**Work to be completed:** Look through the listing for the string "maps" and copy out every line that holds it.

**Information:**
(* ===== verification/Linsensor.v ===== *)
(** * linsensor.bpf.c: the host telemetry sensor

    One section per group of functions of the file.  [st] is what the BPF
    maps hold, [sensor_event] and [pending] are the structs; a function
    is a run of the state monad.  [c] is the run's kernel context and
    [slot] what [bpf_ringbuf_reserve] returns in this run: [None] when the
    ring buffer is full, else the record memory, whose old contents the
    helper does not clear. *)
From Stdlib Require Import ZArith Lia Ascii String.
From stdpp Require Import base tactics list gmap.
From S2P Require Import Prelude.
From S2P Require Import Kernel.
From S2P Require Import CoreRead.
From S2P Require Import Tracing.
From S2P Require Import PathWalk.
Local Open Scope Z_scope.

(** ** Constants *)

Definition AT_FDCWD : Z := -100.
Definition O_WRONLY : Z := 1.
Definition O_RDWR : Z := 2.
Definition O_CREAT : Z := 64.     (* 0100 *)
Definition O_TRUNC : Z := 512.    (* 01000 *)

Definition K_OPEN : Z := 1.
Definition K_RENAME : Z := 2.
Definition K_UNLINK : Z := 3.
Definition K_MODULE_INIT : Z := 4.
Definition K_MODULE_FINIT : Z := 5.
Definition K_MODULE_DELETE : Z := 6.
Definition K_PTRACE : Z := 7.
Definition K_SETID : Z := 8.
Definition K_CAPSET : Z := 9.
Definition K_MEMFD : Z := 10.
Definition K_EXEC : Z := 11.
Definition K_FILELESS_EXEC : Z := 12.
Definition K_EXIT : Z := 13.
Definition K_VM_ACCESS : Z := 14.

Definition ID_SETUID : Z := 1.
Definition ID_SETREUID : Z := 2.
Definition ID_SETRESUID : Z := 3.
Definition ID_SETGID : Z := 4.
Definition ID_SETREGID : Z := 5.
Definition ID_SETRESGID : Z := 6.

Definition SELF_MAGIC : Z := 0x4c53454e.

Definition ST_STASH : Z := 0.
Definition ST_TAKE_OK : Z := 1.
Definition ST_MISSING : Z := 2.
Definition ST_KIND : Z := 3.
Definition ST_FAILED : Z := 4.
Definition ST_STASH_ERR : Z := 5.
Definition ST_N : nat := 6.

(** ** Data *)

Record sensor_event := SensorEvent {
  ev_ts : Z;
  ev_ret : Z;         (* __s64 *)
  ev_arg0 : Z;
  ev_arg1 : Z;
  ev_arg2 : Z;
  ev_kind : Z;
  ev_pid : Z;
  ev_tgid : Z;
  ev_ppid : Z;
  ev_uid : Z;
  ev_euid : Z;
  ev_dfd : Z;         (* __s32 *)
  ev_dfd2 : Z;        (* __s32 *)
  ev_comm : list Z;   (* char[TASK_COMM_LEN] *)
  ev_path : list Z;   (* char[PATH_LEN] *)
  ev_path2 : list Z;
  ev_dir : list Z;
  ev_dir2 : list Z;
}.

(** Assignments to single members. *)
Definition set_ret (v : Z) (e : sensor_event) : sensor_event :=
  let '(SensorEvent ts _ a0 a1 a2 k p t pp u eu d d2 cm pa pa2 di di2) := e in
  SensorEvent ts v a0 a1 a2 k p t pp u eu d d2 cm pa pa2 di di2.
Definition set_arg0 (v : Z) (e : sensor_event) : sensor_event :=
  let '(SensorEvent ts r _ a1 a2 k p t pp u eu d d2 cm pa pa2 di di2) := e in
  SensorEvent ts r v a1 a2 k p t pp u eu d d2 cm pa pa2 di di2.
Definition set_arg1 (v : Z) (e : sensor_event) : sensor_event :=
  let '(SensorEvent ts r a0 _ a2 k p t pp u eu d d2 cm pa pa2 di di2) := e in
  SensorEvent ts r a0 v a2 k p t pp u eu d d2 cm pa pa2 di di2.
Definition set_arg2 (v : Z) (e : sensor_event) : sensor_event :=
  let '(SensorEvent ts r a0 a1 _ k p t pp u eu d d2 cm pa pa2 di di2) := e in
  SensorEvent ts r a0 a1 v k p t pp u eu d d2 cm pa pa2 di di2.
Definition set_uid (v : Z) (e : sensor_event) : sensor_event :=
  let '(SensorEvent ts r a0 a1 a2 k p t pp _ eu d d2 cm pa pa2 di di2) := e in
  SensorEvent ts r a0 a1 a2 k p t pp v eu d d2 cm pa pa2 di di2.
Definition set_euid (v : Z) (e : sensor_event) : sensor_event :=
  let '(SensorEvent ts r a0 a1 a2 k p t pp u _ d d2 cm pa pa2 di di2) := e in
  SensorEvent ts r a0 a1 a2 k p t pp u v d d2 cm pa pa2 di di2.
Definition set_dfd (v : Z) (e : sensor_event) : sensor_event :=
  let '(SensorEvent ts r a0 a1 a2 k p t pp u eu _ d2 cm pa pa2 di di2) := e in
  SensorEvent ts r a0 a1 a2 k p t pp u eu v d2 cm pa pa2 di di2.
Definition set_dfd2 (v : Z) (e : sensor_event) : sensor_event :=
  let '(SensorEvent ts r a0 a1 a2 k p t pp u eu d _ cm pa pa2 di di2) := e in
  SensorEvent ts r a0 a1 a2 k p t pp u eu d v cm pa pa2 di di2.
Definition set_path (v : list Z) (e : sensor_event) : sensor_event :=
  let '(SensorEvent ts r a0 a1 a2 k p t pp u eu d d2 cm _ pa2 di di2) := e in
  SensorEvent ts r a0 a1 a2 k p t pp u eu d d2 cm v pa2 di di2.
Definition set_path2 (v : list Z) (e : sensor_event) : sensor_event :=
  let '(SensorEvent ts r a0 a1 a2 k p t pp u eu d d2 cm pa _ di di2) := e in
  SensorEvent ts r a0 a1 a2 k p t pp u eu d d2 cm pa v di di2.
Definition set_dir (v : list Z) (e : sensor_event) : sensor_event :=
  let '(SensorEvent ts r a0 a1 a2 k p t pp u eu d d2 cm pa pa2 _ di2) := e in
  SensorEvent ts r a0 a1 a2 k p t pp u eu d d2 cm pa pa2 v di2.
Definition set_dir2 (v : list Z) (e : sensor_event) : sensor_event :=
  let '(SensorEvent ts r a0 a1 a2 k p t pp u eu d d2 cm pa pa2 di _) := e in
  SensorEvent ts r a0 a1 a2 k p t pp u eu d d2 cm pa pa2 di v.

(** A record slot of the ring buffer: the buffers have their sizes. *)
Record event_ok (e : sensor_event) : Prop := {
  eo_path : length (ev_path e) = PATH_LEN;
  eo_path2 : length (ev_path2 e) = PATH_LEN;
  eo_dir : length (ev_dir e) = PATH_LEN;
  eo_dir2 : length (ev_dir2 e) = PATH_LEN;
}.

Record pending := Pending {
  p_kind : Z;
  p_pad : Z;
  p_a : list Z;       (* __u64 a[4] *)
  p_uid : Z;
  p_euid : Z;
}.

(** [p.a[i]] *)
Definition arg (p : pending) (i : nat) : Z := nth i (p_a p) 0.

(** The maps of the object; [M] is the LRU hash [pending_args]. *)
Record st (M : Type) := St {
  st_self : list Z;                       (* self: ARRAY of one __u32 *)
  st_events : list sensor_event;          (* sensor_events, oldest first *)
  st_scratch : list (list path_parts);    (* path_scratch, per CPU *)
  st_drops : list (list Z);               (* drops, per CPU *)
  st_pending : M;                         (* pending_args *)
  st_stats : list (list Z);               (* stats, per CPU *)
}.
Arguments St {M} _ _ _ _ _ _.
Arguments st_self {M} _.
Arguments st_events {M} _.
Arguments st_scratch {M} _.
Arguments st_drops {M} _.
Arguments st_pending {M} _.
Arguments st_stats {M} _.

**Expected answer:**
    maps hold, [sensor_event] and [pending] are the structs; a function
(** The maps of the object; [M] is the LRU hash [pending_args]. *)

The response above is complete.